## TASK DESCRIPTION
Reproduce the records below exactly as they are written.

Segment Open

Lemma ValidateParams_Ok sql params names : gm_ok params →
  ValidateParams sql params = Ok names ↔
  names = placeholder_names sql ∧ Forall short names ∧ (∀ n, n ∈ names ↔ n ∈ gm_keys params) ∧
  ∀ k v, (k, v) ∈ params → acceptable v.
Proof.
  intros Hok. unfold ValidateParams. fold (placeholder_names sql).
  assert (∀ ns, distinct_names ∅ (placeholderSpans sql) = Ok ns ↔ Forall short ns ∧ ns = placeholder_names sql) as Hd.
  { intros ns. rewrite distinct_names_Ok, filter_all by set_solver. fold (placeholder_names sql).
    split; intros [H ->]; (split; [|done]); rewrite !Forall_forall in *; intros x Hx; apply H;
      by apply elem_of_first_occurrences. }
  destruct (distinct_names _ _) as [ns|e] eqn:E; cbn.
  2: { split; [done|]. intros (-> & Hs & _). by destruct (proj2 (Hd (placeholder_names sql)) (conj Hs eq_refl)). }
  destruct (proj1 (Hd ns) eq_refl) as [Hs ->]. set (ns := placeholder_names sql) in *.
  destruct (find _ ns) as [n|] eqn:E1.
  { split; [done|]. intros (-> & _ & Hk & _). apply find_some in E1 as [Hn%list_elem_of_In Hf].
    rewrite bool_decide_eq_true_2 in Hf by (by apply Hk). done. }
  destruct (find _ (gm_keys params)) as [n|] eqn:E2.
  { split; [done|]. intros (-> & _ & Hk & _). apply find_some in E2 as [Hn%list_elem_of_In Hf].
    rewrite bool_decide_eq_true_2 in Hf by (by apply Hk). done. }
  rewrite find_None_iff in E1, E2.
  assert (∀ n, n ∈ ns ↔ n ∈ gm_keys params) as Hk.
  { intros n. split; intros Hn.
    - apply E1 in Hn. by apply negb_false_iff, bool_decide_eq_true in Hn.
    - apply E2 in Hn. by apply negb_false_iff, bool_decide_eq_true in Hn. }
  destruct (omap _ ns) as [|e l] eqn:E3.
  - rewrite omap_nil_iff in E3. split; [intros [= <-]|by intros [-> _]]. split_and!; try done.
    intros k v Hkv. apply validateParamValue_None. assert (k ∈ ns) as Hn.
    { apply Hk. apply list_elem_of_fmap. by exists (k, v). }
    specialize (E3 k Hn). by rewrite (elem_gm_get k v) in E3.
  - split; [done|]. intros (-> & _ & _ & Ha). assert (omap (λ name, v ← gm_get name params; validateParamValue v) ns = []);
      [|congruence]. apply omap_nil_iff. intros x Hx. destruct (gm_get x params) as [v|] eqn:Eg; [|done]. cbn.
    apply validateParamValue_None. eapply Ha. by apply gm_get_elem.
Qed.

Segment Closed

## TASK OUTPUT
Lemma ValidateParams_Ok sql params names : gm_ok params →
  ValidateParams sql params = Ok names ↔
  names = placeholder_names sql ∧ Forall short names ∧ (∀ n, n ∈ names ↔ n ∈ gm_keys params) ∧
  ∀ k v, (k, v) ∈ params → acceptable v.
Proof.
  intros Hok. unfold ValidateParams. fold (placeholder_names sql).
  assert (∀ ns, distinct_names ∅ (placeholderSpans sql) = Ok ns ↔ Forall short ns ∧ ns = placeholder_names sql) as Hd.
  { intros ns. rewrite distinct_names_Ok, filter_all by set_solver. fold (placeholder_names sql).
    split; intros [H ->]; (split; [|done]); rewrite !Forall_forall in *; intros x Hx; apply H;
      by apply elem_of_first_occurrences. }
  destruct (distinct_names _ _) as [ns|e] eqn:E; cbn.
  2: { split; [done|]. intros (-> & Hs & _). by destruct (proj2 (Hd (placeholder_names sql)) (conj Hs eq_refl)). }
  destruct (proj1 (Hd ns) eq_refl) as [Hs ->]. set (ns := placeholder_names sql) in *.
  destruct (find _ ns) as [n|] eqn:E1.
  { split; [done|]. intros (-> & _ & Hk & _). apply find_some in E1 as [Hn%list_elem_of_In Hf].
    rewrite bool_decide_eq_true_2 in Hf by (by apply Hk). done. }
  destruct (find _ (gm_keys params)) as [n|] eqn:E2.
  { split; [done|]. intros (-> & _ & Hk & _). apply find_some in E2 as [Hn%list_elem_of_In Hf].
    rewrite bool_decide_eq_true_2 in Hf by (by apply Hk). done. }
  rewrite find_None_iff in E1, E2.
  assert (∀ n, n ∈ ns ↔ n ∈ gm_keys params) as Hk.
  { intros n. split; intros Hn.
    - apply E1 in Hn. by apply negb_false_iff, bool_decide_eq_true in Hn.
    - apply E2 in Hn. by apply negb_false_iff, bool_decide_eq_true in Hn. }
  destruct (omap _ ns) as [|e l] eqn:E3.
  - rewrite omap_nil_iff in E3. split; [intros [= <-]|by intros [-> _]]. split_and!; try done.
    intros k v Hkv. apply validateParamValue_None. assert (k ∈ ns) as Hn.
    { apply Hk. apply list_elem_of_fmap. by exists (k, v). }
    specialize (E3 k Hn). by rewrite (elem_gm_get k v) in E3.
  - split; [done|]. intros (-> & _ & _ & Ha). assert (omap (λ name, v ← gm_get name params; validateParamValue v) ns = []);
      [|congruence]. apply omap_nil_iff. intros x Hx. destruct (gm_get x params) as [v|] eqn:Eg; [|done]. cbn.
    apply validateParamValue_None. eapply Ha. by apply gm_get_elem.
Qed.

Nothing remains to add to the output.